Scapegoating foreigners not the answer to SA’s problems

Community leader Welcome Hans led the residents to submit a petition to the municipality
Community leader Welcome Hans led the residents to submit a petition to the municipality
Image: HERALD REPORTER

The concept of a scapegoat is ancient, dating back to early Jewish rituals, the city state of Athens and the birth of Christianity.

It remains in vogue as a convenient way to deflect blame and is the tactic increasingly favoured by government leaders, who, like some opposition politicians and populist organisations, have turned to anti-immigrant sentiment against a backdrop of high unemployment and poor service delivery.
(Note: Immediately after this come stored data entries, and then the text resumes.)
(* ===== verification/Lru.v ===== *)
(** * The [lru] crate

    The unbounded [LruCache] the cache and its classification table are built
    on. The interface [LruLib] names the operations the code calls; the laws
    state each of them through the sequence that [iter] yields, most recently
    used first. [Module ListLru] implements the interface. *)
From S2P Require Import Prelude.
Set Default Goal Selector "!".
Set Warnings "-rewrite-rw".

(** ** Association lists with distinct keys *)
Section assoc.
Context {K V : Type} `{EqDecision K}.
Implicit Types l : list (K * V).

Fixpoint assoc (k : K) l : option V :=
  match l with
  | [] => None
  | (k', v) :: l => if bool_decide (k = k') then Some v else assoc k l
  end.
Definition without (k : K) l : list (K * V) := filter (λ p, p.1 ≠ k) l.
Definition keys l : list K := l.*1.

Lemma assoc_Some k v l : NoDup (keys l) → assoc k l = Some v ↔ (k, v) ∈ l.
Proof.
  unfold keys. induction l as [|[k' v'] l IH]; simpl; [rewrite elem_of_nil; naive_solver|].
  intros [Hn Hd]%NoDup_cons. rewrite elem_of_cons. case_bool_decide as E.
  - subst. split; [intros [= ->]; by left|]. intros [[= ->]|Hin]; [done|].
    destruct Hn. apply list_elem_of_fmap. by exists (k', v).
  - rewrite IH //. split; [by right|]. by intros [[=]|].
Qed.
Lemma assoc_None k l : assoc k l = None ↔ k ∉ keys l.
Proof.
  unfold keys. induction l as [|[k' v'] l IH]; simpl; [rewrite elem_of_nil; naive_solver|].
  rewrite elem_of_cons. case_bool_decide; [naive_solver|]. rewrite IH. naive_solver.
Qed.
Lemma elem_of_without p k l : p ∈ without k l ↔ p ∈ l ∧ p.1 ≠ k.
Proof. unfold without. rewrite list_elem_of_filter. naive_solver. Qed.
Lemma keys_without k l : keys (without k l) = filter (λ k', k' ≠ k) (keys l).
Proof.
  unfold keys, without. induction l as [|[k' v'] l IH]; [done|].
  rewrite fmap_cons !filter_cons. cbn [fst]. case_decide; [rewrite fmap_cons|]; by rewrite IH.
Qed.
Lemma NoDup_without k l : NoDup (keys l) → NoDup (keys (without k l)).
Proof. rewrite keys_without. apply NoDup_filter. Qed.
Lemma without_notin k l : k ∉ keys l → without k l = l.
Proof.
  intros Hn. unfold without. apply filter_all, Forall_forall. intros [k' v] Hin Hk. apply Hn.
  apply list_elem_of_fmap. by exists (k', v).
Qed.
Lemma not_in_without k l : k ∉ keys (without k l).
Proof. rewrite keys_without list_elem_of_filter. naive_solver. Qed.
Lemma without_perm k v l : NoDup (keys l) → (k, v) ∈ l → l ≡ₚ (k, v) :: without k l.
Proof.
  induction l as [|[k' v'] l IH]; [by intros _ ?%elem_of_nil|]. intros [Hn Hd]%NoDup_cons.
  rewrite elem_of_cons. unfold without. rewrite filter_cons /=. intros [[= -> ->]|Hin].
  - rewrite decide_False; [|naive_solver]. fold (without k' l). by rewrite without_notin.
  - rewrite decide_True.
    + fold (without k l). rewrite {1}(IH Hd Hin). apply Permutation_swap.
    + intros ->. apply Hn. apply list_elem_of_fmap. by exists (k, v).
Qed.
Lemma assoc_without k k' l : assoc k (without k' l) = if bool_decide (k = k') then None else assoc k l.
Proof.
  unfold without. induction l as [|[k0 v0] l IH]; simpl; [by case_bool_decide|].
  rewrite filter_cons. destruct (decide (k0 = k')) as [->|Hne].
  - rewrite decide_False; [|naive_solver]. rewrite IH. repeat case_bool_decide; naive_solver.
  - rewrite decide_True; [|done]. cbn [assoc]. rewrite IH. repeat case_bool_decide; naive_solver.
Qed.
End assoc.

(** ** The interface *)
Class LruLib := {
  Lru : Type → Type → Type;
  lru_unbounded {K V} : Lru K V;
  (** [iter]: most recently used first. *)
  lru_iter {K V} : Lru K V → list (K * V);
  lru_len {K V} : Lru K V → nat;
  (** [peek] leaves the order alone, [get] makes the entry the most recently
      used one; [get_mut] lets the caller replace the value. *)
  lru_peek {K V} `{EqDecision K} : K → Lru K V → option V;
  lru_get {K V} `{EqDecision K} : K → Lru K V → option V * Lru K V;
  lru_get_mut {K V} `{EqDecision K} : K → (V → V) → Lru K V → Lru K V;
  lru_put {K V} `{EqDecision K} : K → V → Lru K V → Lru K V;
  lru_pop {K V} `{EqDecision K} : K → Lru K V → option V * Lru K V;
  lru_pop_lru {K V} : Lru K V → option (K * V) * Lru K V;
  lru_peek_lru {K V} : Lru K V → option (K * V);
  lru_demote {K V} `{EqDecision K} : K → Lru K V → Lru K V;
  lru_clear {K V} : Lru K V → Lru K V;
}.

Class LruSpec (L : LruLib) : Prop := {
  iter_unbounded K V : lru_iter (@lru_unbounded L K V) = [];
  iter_keys {K V} (l : Lru K V) : NoDup (keys (lru_iter l));
  len_iter {K V} (l : Lru K V) : lru_len l = length (lru_iter l);
  peek_iter {K V} `{EqDecision K} k (l : Lru K V) : lru_peek k l = assoc k (lru_iter l);
  get_result {K V} `{EqDecision K} k (l : Lru K V) : (lru_get k l).1 = assoc k (lru_iter l);
  get_iter {K V} `{EqDecision K} k (l : Lru K V) :
    lru_iter (lru_get k l).2 = match assoc k (lru_iter l) with
                               | Some v => (k, v) :: without k (lru_iter l)
                               | None => lru_iter l
                               end;
  get_mut_iter {K V} `{EqDecision K} k f (l : Lru K V) :
    lru_iter (lru_get_mut k f l) = match assoc k (lru_iter l) with
                                   | Some v => (k, f v) :: without k (lru_iter l)
                                   | None => lru_iter l
                                   end;
  put_iter {K V} `{EqDecision K} k v (l : Lru K V) :
    lru_iter (lru_put k v l) = (k, v) :: without k (lru_iter l);
  pop_result {K V} `{EqDecision K} k (l : Lru K V) : (lru_pop k l).1 = assoc k (lru_iter l);
  pop_iter {K V} `{EqDecision K} k (l : Lru K V) : lru_iter (lru_pop k l).2 = without k (lru_iter l);
  pop_lru_result {K V} (l : Lru K V) : (lru_pop_lru l).1 = last (lru_iter l);
  pop_lru_iter {K V} (l : Lru K V) :
    lru_iter (lru_pop_lru l).2 = take (length (lru_iter l) - 1) (lru_iter l);
  peek_lru_iter {K V} (l : Lru K V) : lru_peek_lru l = last (lru_iter l);
  demote_iter {K V} `{EqDecision K} k (l : Lru K V) :
    lru_iter (lru_demote k l) = match assoc k (lru_iter l) with
                                | Some v => without k (lru_iter l) ++ [(k, v)]
                                | None => lru_iter l
                                end;
  clear_iter {K V} (l : Lru K V) : lru_iter (lru_clear l) = [];
}.

Section lru.
Context {L : LruLib} `{!LruSpec L} {K V : Type} `{EqDecision K}.
Implicit Types l : Lru K V.

Lemma lru_len_pop_lru l : lru_len (lru_pop_lru l).2 = (lru_len l - 1)%nat.
Proof. rewrite !len_iter pop_lru_iter length_take. lia. Qed.
Lemma peek_in k v l : lru_peek k l = Some v ↔ (k, v) ∈ lru_iter l.
Proof. rewrite peek_iter. apply assoc_Some, iter_keys. Qed.
Lemma elem_of_pop_lru p l : p ∈ lru_iter (lru_pop_lru l).2 → p ∈ lru_iter l.
Proof. rewrite pop_lru_iter. intros Hp. by apply (subseteq_take (length (lru_iter l) - 1)). Qed.
End lru.

(** ** One implementation *)
Module ListLru.
Record t (K V : Type) : Type := mk { list_of : list (K * V); distinct : NoDup (keys list_of) }.
Arguments mk {K V} _ _.
Arguments list_of {K V} _.
Arguments distinct {K V} _.

Section ops.
Context {K V : Type}.
Implicit Types l : t K V.
Program Definition unbounded : t K V := mk [] _.
Next Obligation. by apply NoDup_nil_2. Qed.
Program Definition pop_lru l : option (K * V) * t K V :=
  (last (list_of l), mk (take (length (list_of l) - 1) (list_of l)) _).
Next Obligation. intros l. unfold keys. rewrite fmap_take. apply (sublist_NoDup _ _ (distinct l)), sublist_take. Qed.
Program Definition clear l : t K V := mk [] _.
Next Obligation. intros _. by apply NoDup_nil_2. Qed.
Context `{EqDecision K}.
Lemma front_distinct k v l : NoDup (keys ((k, v) :: without k (list_of l))).
Proof. apply NoDup_cons. split; [apply not_in_without|]. apply NoDup_without, distinct. Qed.
Definition put k v l : t K V := mk ((k, v) :: without k (list_of l)) (front_distinct k v l).
Definition get_mut k (f : V → V) l : t K V :=
  match assoc k (list_of l) with Some v => put k (f v) l | None => l end.
Definition get k l : option V * t K V := (assoc k (list_of l), get_mut k id l).
Definition pop k l : option V * t K V :=
  (assoc k (list_of l), mk (without k (list_of l)) (NoDup_without k _ (distinct l))).
Lemma back_distinct k v l : NoDup (keys (without k (list_of l) ++ [(k, v)])).
Proof.
  unfold keys. rewrite fmap_app. apply NoDup_app. split_and!; [apply (NoDup_without k), distinct| |apply NoDup_singleton].
  intros x Hx ->%list_elem_of_singleton. by apply (not_in_without k (list_of l)).
Qed.
Definition demote k l : t K V :=
  match assoc k (list_of l) with
  | Some v => mk (without k (list_of l) ++ [(k, v)]) (back_distinct k v l)
  | None => l
  end.
End ops.

#[export] Instance lib : LruLib := {
  Lru := t;
  lru_unbounded := @unbounded;
  lru_iter := @list_of;
  lru_len K V l := length (list_of l);
  lru_peek K V _ k l := assoc k (list_of l);
  lru_get := @get;
  lru_get_mut := @get_mut;
  lru_put := @put;
  lru_pop := @pop;
  lru_pop_lru := @pop_lru;
  lru_peek_lru K V l := last (list_of l);
  lru_demote := @demote;
  lru_clear := @clear;
}.
#[export] Instance spec : LruSpec lib.
Proof.
  split; try done; simpl.
  - intros. apply distinct.
  - intros K V ? k l. unfold get_mut. by destruct (assoc k (list_of l)).
  - intros K V ? k f l. unfold get_mut. by destruct (assoc k (list_of l)).
  - intros K V ? k l. unfold demote. by destruct (assoc k (list_of l)).
Qed.
End ListLru.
We previously called out Limpopo health MEC Phophi Ramathuba for her vitriolic attack on a foreign  patient, who she blamed for problems of the healthcare system.

Employment and  labour minister Thulas Nxesi  has now followed suit.  In an interview with Business Times, this rather lacklustre minister hit out at business owners for employing foreign nationals in low-skilled jobs, saying they deserved harsh punishment.

It is not foreigners or small business owners and farmers that are to blame for the painfully high unemployment rate.

It is the ANC-led government that is responsible for SA’s porous borders and for poor service delivery,  inadequate education, an ailing health system and the parlous state of the economy.

It is the ANC that presides over a patronage network that has proven largely incompetent and “eaten” resources intended for  housing, health, education and infrastructure.

But no politician is likely to shoulder blame for failures that make people’s lives difficult, the more so if their party is bleeding support.

It is far easier to scapegoat outsiders and this has worked for right-wing parties elsewhere in the world.

However, this is dangerous.

An illustration is Operation Dudula, which sought to act against illegal immigrants in Gauteng, but has bred violence and gangsterism.  

SA cannot afford a repeat of the terrible xenophobic violence that engulfed the country in 2008.

Equally concerning is that senior government figures prefer kneejerk responses to honestly diagnosing  SA’s problems and setting about remedying them.